In [438]: np.float64.__hash__??
Type:       wrapper_descriptor
String Form:<slot wrapper '__hash__' of 'float' objects>
Docstring:  x.__hash__() <==> hash(x)

I was thinking this would the hash(np.float64), but it might actually be the hash for an object of that type, e.g. hash(np.float64(0)).
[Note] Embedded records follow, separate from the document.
Definition evaluate_h7_two_person_approval `{UnicodeDB}
    (proposer_actor_id : pystr) (approvals : list ApproverRecord) (high_risk : bool) : bool :=
  let distinct_valid_approvers :=
    fold_left (h7_step (canonical_actor_id proposer_actor_id)) approvals ∅ in
  bool_decide (h7_required high_risk <= size distinct_valid_approvers).

(** ** policy/transitions.py *)

Definition allowed_transitions (s : PlanState) : list PlanState :=
  match s with
  | PROPOSED => [WAITING_APPROVAL; CANCELLED]
  | WAITING_APPROVAL => [APPROVED; REJECTED; EXPIRED; CANCELLED]
  | APPROVED | REJECTED | EXPIRED | CANCELLED => []
  end.

Record DecisionRecord := {
  dr_contract_hash : pystr;
  dr_approver_actor_id : pystr;
  dr_decision : pystr;
  dr_proposer_actor_id : pystr;
  dr_high_risk : bool;
  dr_decided_at : pystr
}.

#[export] Instance DecisionRecord_eq_dec : EqDecision DecisionRecord.
Proof. solve_decision. Defined.

Definition decision_key `{UnicodeDB} (d : DecisionRecord) : pystr * pystr :=
  (dr_contract_hash d, canonical_actor_id (dr_approver_actor_id d)).

Record TransitionOutcome := { to_state : PlanState; audit_record : AuditTrailRecord }.

Record PlanSnapshot := { ps_contract_hash : pystr; ps_content_fingerprint : pystr }.

#[export] Instance PlanSnapshot_eq_dec : EqDecision PlanSnapshot.
Proof. solve_decision. Defined.

(** The request an [InvalidTransitionError] carries: no decision, a decision,
    or the literal of [cancel] and [expire]. *)
Inductive requested := ReqNone | ReqDecision (d : DecisionRecord) | ReqText (s : pystr).

Inductive policy_exn :=
  | InvalidTransitionError (current_state : PlanState) (requested_decision : requested)
  | ExecutionBlockedError
  | ContractHashViolationError
  | InconsistentPlanSnapshotError
  | ConflictingDecisionError (prior incoming : pystr).

Definition is_high_risk_plan (hypothesis_risks : list pystr) : bool :=
  bool_decide (u "high" ∈ hypothesis_risks).

Definition guard_immutability (contract_hash prior_contract_hash prior_content_fingerprint
    new_content_fingerprint : pystr) : result policy_exn unit :=
  if bool_decide (contract_hash <> prior_contract_hash) then Ok tt
  else raise_if (bool_decide (new_content_fingerprint <> prior_content_fingerprint))
         ContractHashViolationError.

(** The guard of [transition] on the two optional snapshots. *)
Definition guard_snapshots (stored_plan presented_plan : option PlanSnapshot)
    : result policy_exn unit :=
  match stored_plan, presented_plan with
  | None, None => Ok tt
  | Some stored, Some presented =>
      guard_immutability (ps_contract_hash presented) (ps_contract_hash stored)
        (ps_content_fingerprint stored) (ps_content_fingerprint presented)
  | _, _ => Raise InconsistentPlanSnapshotError
  end.

Definition outcome (contract_hash actor_id decided_at : pystr) (from to : PlanState)
    (reason : AuditReasonCode) : TransitionOutcome :=
  {| to_state := to;
     audit_record := {| at_contract_hash := contract_hash; at_actor_id := actor_id;
                        at_decided_at := decided_at; at_from_state := from;
                        at_to_state := to; at_reason_code := reason |} |}.

(** The replay guard: a prior decision under the same key must agree. *)
Definition guard_replay `{UnicodeDB} (seen : gmap (pystr * pystr) DecisionRecord)
    (incoming : DecisionRecord) : result policy_exn unit :=
  match seen !! decision_key incoming with
  | None => Ok tt
  | Some prior =>
      raise_if (bool_decide (dr_decision prior <> dr_decision incoming))
        (ConflictingDecisionError (dr_decision prior) (dr_decision incoming))
  end.

Definition transition `{UnicodeDB} (plan_state : PlanState)
    (contract_hash proposer_actor_id : pystr) (approvals : list ApproverRecord)
    (high_risk : bool) (decided_at : pystr)
    (seen_decisions : option (gmap (pystr * pystr) DecisionRecord))
    (incoming_decision : option DecisionRecord)
    (stored_plan presented_plan : option PlanSnapshot) : result policy_exn TransitionOutcome :=
  let seen := default ∅ seen_decisions in
  if bool_decide (plan_state = PROPOSED) then
    Ok (outcome contract_hash proposer_actor_id decided_at PROPOSED WAITING_APPROVAL
          SUBMITTED_FOR_APPROVAL)
  else if bool_decide (plan_state <> WAITING_APPROVAL) then
    Raise (InvalidTransitionError plan_state (from_option ReqDecision ReqNone incoming_decision))
  else
    _ ← guard_snapshots stored_plan presented_plan;
    match incoming_decision with
    | None => Raise (InvalidTransitionError plan_state ReqNone)
    | Some incoming =>
        _ ← raise_if (bool_decide (dr_contract_hash incoming <> contract_hash))
              ContractHashViolationError;
        _ ← guard_replay seen incoming;
        _ ← raise_if (bool_decide (canonical_actor_id (dr_approver_actor_id incoming)
                                   = canonical_actor_id proposer_actor_id))
              (InvalidTransitionError plan_state (ReqDecision incoming));
        if bool_decide (dr_decision incoming = u "rejected") then
          Ok (outcome contract_hash (dr_approver_actor_id incoming) decided_at
                WAITING_APPROVAL REJECTED REJECTED_BY_APPROVER)
        else if evaluate_h7_two_person_approval proposer_actor_id approvals high_risk then
          Ok (outcome contract_hash (dr_approver_actor_id incoming) decided_at
                WAITING_APPROVAL APPROVED APPROVED_SUFFICIENT_QUORUM)
        else
          Ok (outcome contract_hash (dr_approver_actor_id incoming) decided_at
                WAITING_APPROVAL WAITING_APPROVAL QUORUM_PENDING)
    end.

Definition cancel (plan_state : PlanState) (contract_hash actor_id decided_at : pystr)
    (by_operator : bool) : result policy_exn TransitionOutcome :=
  if bool_decide (CANCELLED ∉ allowed_transitions plan_state) then
    Raise (InvalidTransitionError plan_state (ReqText (u "cancel")))
  else
    let reason := if by_operator then CANCELLED_BY_OPERATOR else CANCELLED_BY_PROPOSER in
    Ok (outcome contract_hash actor_id decided_at plan_state CANCELLED reason).

Definition expire (plan_state : PlanState) (contract_hash actor_id decided_at : pystr)
    : result policy_exn TransitionOutcome :=
  if bool_decide (EXPIRED ∉ allowed_transitions plan_state) then
    Raise (InvalidTransitionError plan_state (ReqText (u "expire")))
  else Ok (outcome contract_hash actor_id decided_at plan_state EXPIRED EXPIRED_LEASE_WINDOW).

Definition guard_execution (plan_state : PlanState) (approval_decision : option pystr)
    : result policy_exn unit :=
  _ ← raise_if (bool_decide (plan_state <> APPROVED)) ExecutionBlockedError;
  raise_if (bool_decide (approval_decision <> Some (u "approved"))) ExecutionBlockedError.

(** ** policy/lease.py *)

Record PatchUnitLease := { pl_patch_unit_id : pystr; pl_scope : list pystr; pl_expiry : pystr }.

Definition issue_lease (patch_unit_id : pystr) (scope : list pystr) (expiry : pystr)
    : result pyexn PatchUnitLease :=
  if bool_decide (patch_unit_id = []) then Raise ValueError
  else Ok {| pl_patch_unit_id := patch_unit_id; pl_scope := scope; pl_expiry := expiry |}.

(** ** policy/evidence.py *)

(** The attributes of a plan that the policy reads; [evidence_ledger_hash] is
    the [str] of the attribute, [None] when it is absent or [None]. *)
Record ChangePlanLike := {
  cp_evidence_ledger_hash : option pystr;
  cp_approved_scope : list pystr;
  cp_max_globs : Z;
  cp_max_files : Z;
  cp_max_lines : Z
}.

Record DiffStats := { files_changed : Z; lines_changed : Z }.

(** The violation messages, by what they interpolate. *)
Inductive h3_violation :=
  | MissingEvidence
  | TooManyGlobs (n max_globs : Z)
  | ScopeGlobEscapes (glob : pystr)
  | FilesOverBudget (n max_files : Z)
  | LinesOverBudget (n max_lines : Z).

Record H3PolicyResult := { h3_ok : bool; h3_violations : list h3_violation }.

Definition slash : N := 47%N.
Definition backslash : N := 92%N.

Definition glob_segments (glob : pystr) : list pystr :=
  split_at (N.eqb slash) (replace_char backslash slash glob).

Definition is_glob_escape (glob : pystr) : bool :=
  bool_decide (glob = []) || bool_decide (strip glob <> glob)
  || startswith [slash] glob
  || contains (u "://") glob
  || existsb (fun segment => bool_decide (segment = u "..")) (glob_segments glob).

Definition evaluate_h3_evidence_policy (plan : ChangePlanLike) (diff_stats : option DiffStats)
    : H3PolicyResult :=
  let evidence_hash_str := default [] (cp_evidence_ledger_hash plan) in
  let n := Z.of_nat (length (cp_approved_scope plan)) in
  let violations :=
    (if bool_decide (strip evidence_hash_str = []) then [MissingEvidence] else []) ++
    (if (cp_max_globs plan <? n)%Z then [TooManyGlobs n (cp_max_globs plan)] else []) ++
    (ScopeGlobEscapes <$> List.filter is_glob_escape (cp_approved_scope plan)) ++
    match diff_stats with
    | None => []
    | Some ds =>
        (if (cp_max_files plan <? files_changed ds)%Z
         then [FilesOverBudget (files_changed ds) (cp_max_files plan)] else []) ++
        (if (cp_max_lines plan <? lines_changed ds)%Z
         then [LinesOverBudget (lines_changed ds) (cp_max_lines plan)] else [])
    end in
  {| h3_ok := bool_decide (violations = []); h3_violations := violations |}.

(** ** Lemmas *)

Section two_person.
Context `{UnicodeDB}.

(** The canonical identities of the approving non-proposers. *)
Definition valid_approver (proposer : pystr) (approvals : list ApproverRecord) (x : pystr) : Prop :=
  x <> canonical_actor_id proposer /\
  exists r, r ∈ approvals /\ ar_decision r = u "approved" /\
    canonical_actor_id (ar_approver_actor_id r) = x.

(** At least [n] different valid approvers. *)
Definition quorum (n : nat) (proposer : pystr) (approvals : list ApproverRecord) : Prop :=
  exists ids, NoDup ids /\ length ids = n /\ Forall (valid_approver proposer approvals) ids.

Definition h7_set (proposer : pystr) (approvals : list ApproverRecord) : gset pystr :=
  fold_left (h7_step (canonical_actor_id proposer)) approvals ∅.

Lemma elem_of_h7_step cp acc r x :
  x ∈ h7_step cp acc r <->
  x ∈ acc \/ (x <> cp /\ ar_decision r = u "approved" /\
              canonical_actor_id (ar_approver_actor_id r) = x).
Proof. unfold h7_step. repeat case_bool_decide; set_solver. Qed.

Lemma elem_of_h7_fold cp approvals acc x :
  x ∈ fold_left (h7_step cp) approvals acc <->
  x ∈ acc \/ (x <> cp /\ exists r, r ∈ approvals /\ ar_decision r = u "approved" /\
                canonical_actor_id (ar_approver_actor_id r) = x).
Proof.
  revert acc. induction approvals as [|r l IH]; intros acc; cbn [fold_left].
  - set_solver.
  - rewrite IH, elem_of_h7_step. set_solver.
Qed.

Lemma elem_of_h7_set proposer approvals x :
  x ∈ h7_set proposer approvals <-> valid_approver proposer approvals x.
Proof. unfold h7_set, valid_approver. rewrite elem_of_h7_fold. set_solver. Qed.

Lemma evaluate_h7_quorum proposer approvals hr :
  evaluate_h7_two_person_approval proposer approvals hr = true <->
  quorum (h7_required hr) proposer approvals.
Proof.
  unfold evaluate_h7_two_person_approval. fold (h7_set proposer approvals).
  rewrite bool_decide_eq_true. split.
  - intros Hn. exists (take (h7_required hr) (elements (h7_set proposer approvals))).
    split; [|split].
    + eapply sublist_NoDup; [apply (NoDup_elements (h7_set proposer approvals))|apply sublist_take].
    + rewrite length_take. apply Nat.min_l. exact Hn.
    + apply Forall_forall. intros x Hx. apply elem_of_h7_set, elem_of_elements.
      eapply elem_of_sublist; [exact Hx|apply sublist_take].
  - intros (ids & Hnd & <- & Hids).
    change (length ids <= length (elements (h7_set proposer approvals))).
    apply submseteq_length, NoDup_submseteq; [done|].
    intros x Hx. apply elem_of_elements, elem_of_h7_set.
    by eapply Forall_forall in Hids.
Qed.
End two_person.

Section quorum_facts.
Context `{UnicodeDB}.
In that case hash(np.float64) just uses the default type.__hash__ method.

Moving on to the dtype:

In [439]: d=np.dtype(np.float64)

In [440]: type(d)
Out[440]: numpy.dtype

d is not a function or class:

In [441]: d(0)
...
TypeError: 'numpy.dtype' object is not callable

In [442]: d.__hash__??
Type:       method-wrapper
String Form:<method-wrapper '__hash__' of numpy.dtype object at 0xb60f8a60>
Docstring:  x.__hash__() <==> hash(x)

Looks like np.dtype does not define any special __hash__ method, it just inherits from object.

Further illustrating the difference between float64 and d, look at the class inheritance stack

In [443]: np.float64.__mro__
Out[443]: 
(numpy.float64,
 numpy.floating,
 numpy.inexact,
 numpy.number,
 numpy.generic,
 float,
 object)

In [444]: d.__mro__
...
AttributeError: 'numpy.dtype' object has no attribute '__mro__'

In [445]: np.dtype.__mro__
Out[445]: (numpy.dtype, object)

So np.float64 doesn't define a hash either, it just inherits from float. d doesn't have an __mro__ because it's an object, not a class.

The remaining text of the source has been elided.